Look through the entries below and extract exactly the lines from the one containing "change (0 +" through the one containing "- intros s n. apply lookup_delete_eq.", ends included.

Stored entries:
:::::

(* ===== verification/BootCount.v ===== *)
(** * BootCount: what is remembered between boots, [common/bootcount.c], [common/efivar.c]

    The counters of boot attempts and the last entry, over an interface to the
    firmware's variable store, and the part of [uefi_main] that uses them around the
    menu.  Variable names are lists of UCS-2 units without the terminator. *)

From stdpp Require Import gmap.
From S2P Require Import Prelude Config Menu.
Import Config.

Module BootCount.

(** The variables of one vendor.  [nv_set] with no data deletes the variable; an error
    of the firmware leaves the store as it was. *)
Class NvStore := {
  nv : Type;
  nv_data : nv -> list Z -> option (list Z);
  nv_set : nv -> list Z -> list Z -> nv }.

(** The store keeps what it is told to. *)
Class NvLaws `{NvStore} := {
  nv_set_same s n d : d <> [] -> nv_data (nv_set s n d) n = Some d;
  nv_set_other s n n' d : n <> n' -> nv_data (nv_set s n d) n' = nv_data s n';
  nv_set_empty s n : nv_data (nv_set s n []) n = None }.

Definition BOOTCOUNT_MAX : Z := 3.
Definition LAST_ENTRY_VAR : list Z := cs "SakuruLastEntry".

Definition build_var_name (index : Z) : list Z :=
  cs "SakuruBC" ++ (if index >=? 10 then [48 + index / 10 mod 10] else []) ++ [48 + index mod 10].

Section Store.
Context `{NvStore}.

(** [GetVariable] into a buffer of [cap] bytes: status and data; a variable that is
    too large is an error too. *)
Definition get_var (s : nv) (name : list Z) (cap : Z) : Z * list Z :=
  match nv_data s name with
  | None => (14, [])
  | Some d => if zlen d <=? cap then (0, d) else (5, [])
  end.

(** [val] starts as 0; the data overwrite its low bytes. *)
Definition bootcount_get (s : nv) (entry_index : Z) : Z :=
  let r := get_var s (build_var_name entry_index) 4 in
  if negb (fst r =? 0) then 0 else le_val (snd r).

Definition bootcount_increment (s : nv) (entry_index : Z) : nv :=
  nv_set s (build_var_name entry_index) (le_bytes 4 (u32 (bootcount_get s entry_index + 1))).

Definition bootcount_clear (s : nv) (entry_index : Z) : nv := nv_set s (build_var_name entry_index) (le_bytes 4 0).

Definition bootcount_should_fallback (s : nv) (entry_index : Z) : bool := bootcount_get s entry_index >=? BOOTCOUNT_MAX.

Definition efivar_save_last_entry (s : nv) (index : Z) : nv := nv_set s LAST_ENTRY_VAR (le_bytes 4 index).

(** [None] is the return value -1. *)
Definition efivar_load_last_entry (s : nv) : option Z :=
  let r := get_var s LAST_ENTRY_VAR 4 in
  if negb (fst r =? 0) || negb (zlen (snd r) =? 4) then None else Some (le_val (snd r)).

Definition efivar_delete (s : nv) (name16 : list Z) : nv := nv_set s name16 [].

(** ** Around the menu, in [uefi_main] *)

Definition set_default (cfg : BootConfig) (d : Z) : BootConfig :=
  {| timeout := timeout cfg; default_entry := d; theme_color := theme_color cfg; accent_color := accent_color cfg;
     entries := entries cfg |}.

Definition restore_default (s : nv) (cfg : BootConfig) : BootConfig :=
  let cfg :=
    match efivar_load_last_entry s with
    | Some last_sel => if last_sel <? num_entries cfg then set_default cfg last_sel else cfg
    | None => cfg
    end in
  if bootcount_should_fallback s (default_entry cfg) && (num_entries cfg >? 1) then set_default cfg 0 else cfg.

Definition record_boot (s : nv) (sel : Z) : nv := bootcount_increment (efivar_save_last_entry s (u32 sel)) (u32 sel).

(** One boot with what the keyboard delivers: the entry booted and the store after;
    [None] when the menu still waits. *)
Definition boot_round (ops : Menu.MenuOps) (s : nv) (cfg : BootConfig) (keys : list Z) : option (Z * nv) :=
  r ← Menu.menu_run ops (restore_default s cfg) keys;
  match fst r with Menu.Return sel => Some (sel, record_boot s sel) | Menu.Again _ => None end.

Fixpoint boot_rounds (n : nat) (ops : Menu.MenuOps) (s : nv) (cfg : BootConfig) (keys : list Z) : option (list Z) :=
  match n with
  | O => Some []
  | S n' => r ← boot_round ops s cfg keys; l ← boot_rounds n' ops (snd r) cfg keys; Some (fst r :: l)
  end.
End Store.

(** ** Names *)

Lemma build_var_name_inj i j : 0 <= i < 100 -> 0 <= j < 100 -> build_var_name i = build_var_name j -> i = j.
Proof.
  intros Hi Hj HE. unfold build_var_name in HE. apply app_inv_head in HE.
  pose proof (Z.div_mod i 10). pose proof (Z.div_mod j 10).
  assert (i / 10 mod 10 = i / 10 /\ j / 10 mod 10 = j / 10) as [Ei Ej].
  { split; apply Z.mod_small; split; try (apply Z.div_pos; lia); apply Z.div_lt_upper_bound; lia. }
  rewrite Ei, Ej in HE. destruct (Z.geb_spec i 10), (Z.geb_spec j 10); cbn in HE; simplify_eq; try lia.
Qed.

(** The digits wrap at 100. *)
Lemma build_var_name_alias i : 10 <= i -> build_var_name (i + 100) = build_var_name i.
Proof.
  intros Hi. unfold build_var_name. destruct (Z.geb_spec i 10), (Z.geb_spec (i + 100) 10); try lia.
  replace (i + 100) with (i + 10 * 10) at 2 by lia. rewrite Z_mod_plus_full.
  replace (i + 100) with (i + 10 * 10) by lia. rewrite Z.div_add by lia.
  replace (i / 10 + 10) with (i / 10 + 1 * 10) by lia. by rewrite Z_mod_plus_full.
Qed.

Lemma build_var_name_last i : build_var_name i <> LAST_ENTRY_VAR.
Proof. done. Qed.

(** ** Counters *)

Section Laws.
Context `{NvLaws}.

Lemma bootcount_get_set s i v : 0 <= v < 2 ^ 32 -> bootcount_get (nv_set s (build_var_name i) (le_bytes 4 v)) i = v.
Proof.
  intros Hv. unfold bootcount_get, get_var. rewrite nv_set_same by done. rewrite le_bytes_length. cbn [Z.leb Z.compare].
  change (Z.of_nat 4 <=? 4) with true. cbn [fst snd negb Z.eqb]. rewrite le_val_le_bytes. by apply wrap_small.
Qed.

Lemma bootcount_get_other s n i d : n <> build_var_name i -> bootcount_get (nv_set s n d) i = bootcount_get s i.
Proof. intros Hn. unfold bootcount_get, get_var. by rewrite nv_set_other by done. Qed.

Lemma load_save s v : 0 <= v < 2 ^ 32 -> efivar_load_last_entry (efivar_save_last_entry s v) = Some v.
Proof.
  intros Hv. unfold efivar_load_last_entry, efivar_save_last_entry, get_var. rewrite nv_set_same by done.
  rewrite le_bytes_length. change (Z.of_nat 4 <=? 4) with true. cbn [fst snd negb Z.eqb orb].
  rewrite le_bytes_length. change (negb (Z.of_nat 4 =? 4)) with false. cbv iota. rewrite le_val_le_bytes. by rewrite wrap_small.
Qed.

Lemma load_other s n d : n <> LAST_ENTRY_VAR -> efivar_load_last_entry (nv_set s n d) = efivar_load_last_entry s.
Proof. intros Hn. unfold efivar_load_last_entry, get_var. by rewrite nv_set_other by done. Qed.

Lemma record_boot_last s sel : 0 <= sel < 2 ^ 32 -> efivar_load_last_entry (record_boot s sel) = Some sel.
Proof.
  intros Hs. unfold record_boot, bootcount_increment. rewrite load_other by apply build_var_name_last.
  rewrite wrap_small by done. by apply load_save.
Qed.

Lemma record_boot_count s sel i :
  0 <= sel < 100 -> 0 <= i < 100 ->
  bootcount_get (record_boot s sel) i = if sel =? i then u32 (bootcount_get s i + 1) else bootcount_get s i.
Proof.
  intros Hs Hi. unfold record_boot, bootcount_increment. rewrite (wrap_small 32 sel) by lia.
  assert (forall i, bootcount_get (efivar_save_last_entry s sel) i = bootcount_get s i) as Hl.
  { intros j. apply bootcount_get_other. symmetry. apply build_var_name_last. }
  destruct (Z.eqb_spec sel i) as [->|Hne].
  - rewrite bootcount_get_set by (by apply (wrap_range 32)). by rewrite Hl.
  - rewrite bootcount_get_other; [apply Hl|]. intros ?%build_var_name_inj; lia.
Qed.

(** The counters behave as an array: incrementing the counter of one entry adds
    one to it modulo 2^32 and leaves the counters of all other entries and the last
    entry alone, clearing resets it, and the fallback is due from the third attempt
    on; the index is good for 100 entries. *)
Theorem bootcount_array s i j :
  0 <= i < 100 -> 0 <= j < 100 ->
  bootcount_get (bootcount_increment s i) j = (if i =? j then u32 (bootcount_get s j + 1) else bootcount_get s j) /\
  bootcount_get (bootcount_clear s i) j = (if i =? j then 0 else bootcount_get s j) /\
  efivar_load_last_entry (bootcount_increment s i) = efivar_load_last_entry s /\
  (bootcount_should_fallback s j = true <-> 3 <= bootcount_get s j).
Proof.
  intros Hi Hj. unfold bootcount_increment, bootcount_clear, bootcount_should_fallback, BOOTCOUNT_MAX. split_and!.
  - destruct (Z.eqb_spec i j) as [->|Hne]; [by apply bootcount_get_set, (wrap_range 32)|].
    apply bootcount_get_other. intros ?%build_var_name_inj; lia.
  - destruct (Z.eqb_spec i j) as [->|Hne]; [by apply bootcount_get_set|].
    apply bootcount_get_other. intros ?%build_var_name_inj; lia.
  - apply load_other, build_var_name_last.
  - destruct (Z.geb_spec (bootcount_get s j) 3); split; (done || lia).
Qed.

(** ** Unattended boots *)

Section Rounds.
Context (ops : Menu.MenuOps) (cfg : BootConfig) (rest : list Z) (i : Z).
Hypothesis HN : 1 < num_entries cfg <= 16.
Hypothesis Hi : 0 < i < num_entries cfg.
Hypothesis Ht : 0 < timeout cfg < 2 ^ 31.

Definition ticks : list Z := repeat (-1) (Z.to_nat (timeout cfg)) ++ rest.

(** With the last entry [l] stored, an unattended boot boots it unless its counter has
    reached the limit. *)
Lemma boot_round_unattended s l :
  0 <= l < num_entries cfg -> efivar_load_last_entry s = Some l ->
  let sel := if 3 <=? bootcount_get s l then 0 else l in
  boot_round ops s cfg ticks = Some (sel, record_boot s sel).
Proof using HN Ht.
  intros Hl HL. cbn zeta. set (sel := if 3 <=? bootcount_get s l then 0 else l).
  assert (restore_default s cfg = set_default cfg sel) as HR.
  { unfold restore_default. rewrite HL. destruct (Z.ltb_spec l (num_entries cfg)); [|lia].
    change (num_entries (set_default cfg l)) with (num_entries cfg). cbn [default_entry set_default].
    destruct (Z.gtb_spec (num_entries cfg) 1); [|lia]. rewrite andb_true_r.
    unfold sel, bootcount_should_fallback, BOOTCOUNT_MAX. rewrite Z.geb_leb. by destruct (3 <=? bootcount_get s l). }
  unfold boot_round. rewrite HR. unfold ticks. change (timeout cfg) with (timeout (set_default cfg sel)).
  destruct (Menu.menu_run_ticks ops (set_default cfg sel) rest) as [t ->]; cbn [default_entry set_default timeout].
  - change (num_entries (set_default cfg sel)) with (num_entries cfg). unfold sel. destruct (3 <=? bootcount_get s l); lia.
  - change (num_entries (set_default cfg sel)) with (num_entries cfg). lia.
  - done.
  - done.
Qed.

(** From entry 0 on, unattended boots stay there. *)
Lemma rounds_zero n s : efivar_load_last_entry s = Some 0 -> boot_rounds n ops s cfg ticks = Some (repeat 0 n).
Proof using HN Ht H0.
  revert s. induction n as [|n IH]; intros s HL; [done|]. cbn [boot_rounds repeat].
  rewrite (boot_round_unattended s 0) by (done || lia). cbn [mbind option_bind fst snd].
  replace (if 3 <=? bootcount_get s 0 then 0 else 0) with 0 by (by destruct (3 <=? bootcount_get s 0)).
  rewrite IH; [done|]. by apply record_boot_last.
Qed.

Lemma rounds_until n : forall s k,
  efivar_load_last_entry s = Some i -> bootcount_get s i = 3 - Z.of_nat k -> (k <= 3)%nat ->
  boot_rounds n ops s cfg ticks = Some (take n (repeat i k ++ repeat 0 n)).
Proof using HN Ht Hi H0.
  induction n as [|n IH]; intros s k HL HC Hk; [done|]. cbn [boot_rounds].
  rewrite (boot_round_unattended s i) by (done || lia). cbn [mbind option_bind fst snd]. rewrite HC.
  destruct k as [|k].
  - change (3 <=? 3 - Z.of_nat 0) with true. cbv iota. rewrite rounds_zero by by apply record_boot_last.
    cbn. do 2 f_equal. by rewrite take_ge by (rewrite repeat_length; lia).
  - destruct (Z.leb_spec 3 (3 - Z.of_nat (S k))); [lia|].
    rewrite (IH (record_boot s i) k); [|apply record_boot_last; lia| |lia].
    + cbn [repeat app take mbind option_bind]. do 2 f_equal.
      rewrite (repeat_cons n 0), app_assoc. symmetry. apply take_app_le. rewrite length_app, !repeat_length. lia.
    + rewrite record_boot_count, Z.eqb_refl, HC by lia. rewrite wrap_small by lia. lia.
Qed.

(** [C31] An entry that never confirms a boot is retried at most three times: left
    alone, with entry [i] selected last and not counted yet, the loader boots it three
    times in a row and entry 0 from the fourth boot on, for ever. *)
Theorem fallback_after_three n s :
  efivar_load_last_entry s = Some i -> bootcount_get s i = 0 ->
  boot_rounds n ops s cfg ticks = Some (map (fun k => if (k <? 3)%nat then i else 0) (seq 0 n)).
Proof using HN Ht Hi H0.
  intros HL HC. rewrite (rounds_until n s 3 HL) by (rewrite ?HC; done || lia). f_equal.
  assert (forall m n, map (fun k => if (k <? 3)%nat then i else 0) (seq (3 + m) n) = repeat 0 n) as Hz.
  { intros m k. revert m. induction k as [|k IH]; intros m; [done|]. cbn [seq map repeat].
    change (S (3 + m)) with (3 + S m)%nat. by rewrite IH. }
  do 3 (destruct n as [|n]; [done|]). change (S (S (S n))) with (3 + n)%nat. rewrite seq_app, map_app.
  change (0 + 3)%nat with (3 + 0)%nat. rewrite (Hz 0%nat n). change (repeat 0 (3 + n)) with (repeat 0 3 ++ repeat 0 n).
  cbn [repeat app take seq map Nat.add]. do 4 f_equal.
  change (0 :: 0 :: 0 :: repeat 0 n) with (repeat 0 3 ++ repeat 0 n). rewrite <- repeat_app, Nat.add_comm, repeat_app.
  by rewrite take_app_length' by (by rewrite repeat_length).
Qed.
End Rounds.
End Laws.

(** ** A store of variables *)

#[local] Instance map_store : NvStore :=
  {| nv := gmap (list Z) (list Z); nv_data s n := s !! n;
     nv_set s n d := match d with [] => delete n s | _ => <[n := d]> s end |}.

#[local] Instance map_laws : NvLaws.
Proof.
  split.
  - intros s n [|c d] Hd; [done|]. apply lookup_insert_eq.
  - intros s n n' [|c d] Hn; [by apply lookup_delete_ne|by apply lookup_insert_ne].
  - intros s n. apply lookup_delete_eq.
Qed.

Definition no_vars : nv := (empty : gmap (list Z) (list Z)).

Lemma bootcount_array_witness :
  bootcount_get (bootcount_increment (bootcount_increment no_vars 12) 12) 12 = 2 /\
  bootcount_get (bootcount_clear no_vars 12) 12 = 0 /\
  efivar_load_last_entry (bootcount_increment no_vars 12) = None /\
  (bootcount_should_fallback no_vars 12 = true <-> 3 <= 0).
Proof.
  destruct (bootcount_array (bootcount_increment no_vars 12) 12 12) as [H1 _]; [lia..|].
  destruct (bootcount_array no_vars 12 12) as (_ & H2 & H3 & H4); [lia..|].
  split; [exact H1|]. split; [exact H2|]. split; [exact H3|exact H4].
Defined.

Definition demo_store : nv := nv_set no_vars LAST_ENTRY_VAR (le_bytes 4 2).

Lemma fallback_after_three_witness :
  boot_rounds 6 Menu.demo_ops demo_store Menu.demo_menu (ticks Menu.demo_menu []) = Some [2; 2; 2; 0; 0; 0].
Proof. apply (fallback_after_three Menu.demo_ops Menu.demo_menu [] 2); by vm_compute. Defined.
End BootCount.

:::::

## [Response area]
  change (0 + 3)%nat with (3 + 0)%nat. rewrite (Hz 0%nat n). change (repeat 0 (3 + n)) with (repeat 0 3 ++ repeat 0 n).
  cbn [repeat app take seq map Nat.add]. do 4 f_equal.
  change (0 :: 0 :: 0 :: repeat 0 n) with (repeat 0 3 ++ repeat 0 n). rewrite <- repeat_app, Nat.add_comm, repeat_app.
  by rewrite take_app_length' by (by rewrite repeat_length).
Qed.
End Rounds.
End Laws.

(** ** A store of variables *)

#[local] Instance map_store : NvStore :=
  {| nv := gmap (list Z) (list Z); nv_data s n := s !! n;
     nv_set s n d := match d with [] => delete n s | _ => <[n := d]> s end |}.

#[local] Instance map_laws : NvLaws.
Proof.
  split.
  - intros s n [|c d] Hd; [done|]. apply lookup_insert_eq.
  - intros s n n' [|c d] Hn; [by apply lookup_delete_ne|by apply lookup_insert_ne].
  - intros s n. apply lookup_delete_eq.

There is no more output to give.